WASHINGTON (AP) — Attorney General Jeff Sessions is seeking the resignations of 46 United States attorneys who were appointed during prior presidential administrations, the Justice Department said Friday.
Many of the federal prosecutors who were nominated by former President Barack Obama have already left their positions, but the nearly four dozen who stayed on in the first weeks of the Trump administration have been asked to leave “in order to ensure a uniform transition,” Justice Department spokeswoman Sarah Isgur Flores said.
“Until the new U.S. attorneys are confirmed, the dedicated career prosecutors in our U.S. attorney’s offices will continue the great work of the department in investigating, prosecuting and deterring the most violent offenders,” she said in a statement.
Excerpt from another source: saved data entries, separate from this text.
(** * The DDL splitter (utilities/ddl_splitter.py): embedding and properties

    The splitter reads a SQL script, strips comments, finds the [CREATE ...;]
    statements with a list of regular expressions and writes each statement
    to a file of its own.

    Text is a list of characters.  The development covers ASCII text: a
    character is an [ascii], and the classes [\s] and [\w], [str.strip],
    [str.upper] and [str.lower] and case-insensitive matching are the ASCII
    restrictions of Python's.  Codes 128 to 255 are ordinary characters
    without case that are neither white space nor word characters. *)

From Stdlib Require Import Ascii String List ZArith Lia Bool.
From Stdlib Require Import DecimalString DecimalNat.
From stdpp Require Import gmap strings list fin_maps.
Import ListNotations.

Local Open Scope char_scope.
Local Open Scope list_scope.

Abbreviation text := (list ascii).

(** A string literal as text. *)
Definition str (s : string) : text := list_ascii_of_string s.

(** ** Characters *)

Module Char.

Definition code (c : ascii) : nat := nat_of_ascii c.

Definition between (lo hi : nat) (c : ascii) : bool :=
  (lo <=? code c)%nat && (code c <=? hi)%nat.

(** [\s] and [str.isspace] on ASCII: tab, line feed, vertical tab, form
    feed, carriage return, the four separators 0x1c-0x1f and the space. *)
Definition is_space (c : ascii) : bool :=
  between 9 13 c || between 28 32 c.

Definition is_upper (c : ascii) : bool := between 65 90 c.
Definition is_lower (c : ascii) : bool := between 97 122 c.
Definition is_digit (c : ascii) : bool := between 48 57 c.

(** [\w] on ASCII: letters, digits and the underscore. *)
Definition is_word (c : ascii) : bool :=
  is_upper c || is_lower c || is_digit c || Ascii.eqb c "_".

Definition lower (c : ascii) : ascii :=
  if is_upper c then ascii_of_nat (code c + 32) else c.

Definition upper (c : ascii) : ascii :=
  if is_lower c then ascii_of_nat (code c - 32) else c.

Definition newline : ascii := ascii_of_nat 10.
Definition dquote : ascii := ascii_of_nat 34.
Definition squote : ascii := ascii_of_nat 39.

End Char.

(** ** Regular expressions

    The fragment of Python's [re] syntax that the script uses.  A repetition
    is always over a character class ([\s+], [[^;]+], [\w+], [.*], [.*?]). *)

Inductive regex : Type :=
| Eps                                  (* the empty pattern *)
| Cls (p : ascii -> bool)              (* one character of a class *)
| Cat (r1 r2 : regex)                  (* r1 r2 *)
| Alt (r1 r2 : regex)                  (* r1|r2, r1 tried first *)
| Star (p : ascii -> bool)             (* [p]*, greedy *)
| StarLazy (p : ascii -> bool)         (* [p]*?, lazy *)
| Eol.                                 (* $ under re.MULTILINE *)

(** [(?:r)?]: greedy, so [r] is tried before the empty match. *)
Definition Opt (r : regex) : regex := Alt r Eps.

(** [[p]+] *)
Definition Plus (p : ascii -> bool) : regex := Cat (Cls p) (Star p).

Fixpoint cat (rs : list regex) : regex :=
  match rs with
  | [] => Eps
  | [r] => r
  | r :: rs' => Cat r (cat rs')
  end.

(** A literal character, and the same under [re.IGNORECASE]. *)
Definition chr (c : ascii) : regex := Cls (Ascii.eqb c).
Definition chr_i (c : ascii) : regex :=
  Cls (fun x => Ascii.eqb (Char.lower x) (Char.lower c)).

(** A literal word under [re.IGNORECASE]. *)
Definition lit_i (s : string) : regex := cat (map chr_i (str s)).
Definition lit (s : string) : regex := cat (map chr (str s)).

(** *** The backtracking matcher

    [rmatch r s k] matches [r] at the start of [s] and hands the rest of the
    text to the continuation [k]; when [k] fails the matcher backtracks into
    [r], in the order of Python's engine: the left alternative first, the
    longest repetition first for a greedy star and the shortest first for a
    lazy one. *)

Section Matcher.
Context {A : Type}.

Fixpoint star_greedy (p : ascii -> bool) (s : text)
    (k : text -> option A) : option A :=
  match s with
  | c :: s' =>
      if p c then
        match star_greedy p s' k with
        | Some x => Some x
        | None => k s
        end
      else k s
  | [] => k s
  end.

Fixpoint star_lazy (p : ascii -> bool) (s : text)
    (k : text -> option A) : option A :=
  match k s with
  | Some x => Some x
  | None =>
      match s with
      | c :: s' => if p c then star_lazy p s' k else None
      | [] => None
      end
  end.

Definition at_eol (s : text) : bool :=
  match s with
  | [] => true
  | c :: _ => Ascii.eqb c Char.newline
  end.

Fixpoint rmatch (r : regex) (s : text) (k : text -> option A) : option A :=
  match r with
  | Eps => k s
  | Cls p =>
      match s with
      | c :: s' => if p c then k s' else None
      | [] => None
      end
  | Cat r1 r2 => rmatch r1 s (fun s' => rmatch r2 s' k)
  | Alt r1 r2 =>
      match rmatch r1 s k with
      | Some x => Some x
      | None => rmatch r2 s k
      end
  | Star p => star_greedy p s k
  | StarLazy p => star_lazy p s k
  | Eol => if at_eol s then k s else None
  end.
End Matcher.
(** C8: [PreviousOutHash] is the double hash of the inputs' outpoints
    (identifier byte-reversed, index in 4 little-endian bytes) in order,
    [SequenceHash] the double hash of their sequence numbers in 4
    little-endian bytes; transactions with the same inputs have the same
    two digests. *)
Theorem PreviousOutHash_SequenceHash_digest (Sha256 : list byte -> list byte)
        (ins : list Input) (outs : list (option Output.t)) :
  PreviousOutHash Sha256 (mkTx (Some <$> ins) outs)
  = Ok (Sha256 (Sha256 (concat (outpoint_bytes <$> ins))))
  /\ SequenceHash Sha256 (mkTx (Some <$> ins) outs)
     = Ok (Sha256 (Sha256 (concat (sequence_bytes <$> ins))))
  /\ (forall tx1 tx2 : Transaction,
        Inputs tx1 = Inputs tx2 ->
        PreviousOutHash Sha256 tx1 = PreviousOutHash Sha256 tx2
        /\ SequenceHash Sha256 tx1 = SequenceHash Sha256 tx2).
Proof.
  repeat split.
  - unfold PreviousOutHash. simpl. by rewrite PreviousOutHash_buf_concat.
  - unfold SequenceHash. simpl. by rewrite SequenceHash_buf_concat.
  - unfold PreviousOutHash. by rewrite H.
  - unfold SequenceHash. by rewrite H.
Qed.

Lemma PreviousOutHash_SequenceHash_digest_witness :
  PreviousOutHash sample_digest sample_tx
  = PreviousOutHash sample_digest (mkTx (Inputs sample_tx) [Some (Output.Build 1000 None)])
  /\ SequenceHash sample_digest sample_tx
     = SequenceHash sample_digest (mkTx (Inputs sample_tx) [Some (Output.Build 1000 None)]).
Proof.
  exact (proj2 (proj2 (PreviousOutHash_SequenceHash_digest sample_digest [] []))
               sample_tx (mkTx (Inputs sample_tx) [Some (Output.Build 1000 None)])
               eq_refl).
Defined.

(** ** Hexadecimal text *)

Lemma fromHexChar_hexDigit (d : Z) : 0 <= d < 16 -> fromHexChar (hexDigit d) = Some d.
Proof.
  intros Hd.
  assert (d = 0 \/ d = 1 \/ d = 2 \/ d = 3 \/ d = 4 \/ d = 5 \/ d = 6 \/ d = 7 \/
          d = 8 \/ d = 9 \/ d = 10 \/ d = 11 \/ d = 12 \/ d = 13 \/ d = 14 \/ d = 15)
    as Hcases by lia.
  repeat (destruct Hcases as [-> | Hcases]; [reflexivity |]).
  subst d. reflexivity.
Qed.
It is customary for the country’s 93 U.S. attorneys to leave their positions once a new president is in office, but the departures are not automatic. One U.S. attorney appointed by President George W. Bush, Rod Rosenstein of Maryland, remained on the job for the entire Obama administration and is the current nominee for deputy attorney general.
During the Clinton administration, former Attorney General Janet Reno sought the resignations of the U.S. attorneys appointed by former President George H. W. Bush in 1993, when Sessions was the U.S. attorney for the Southern District of Alabama.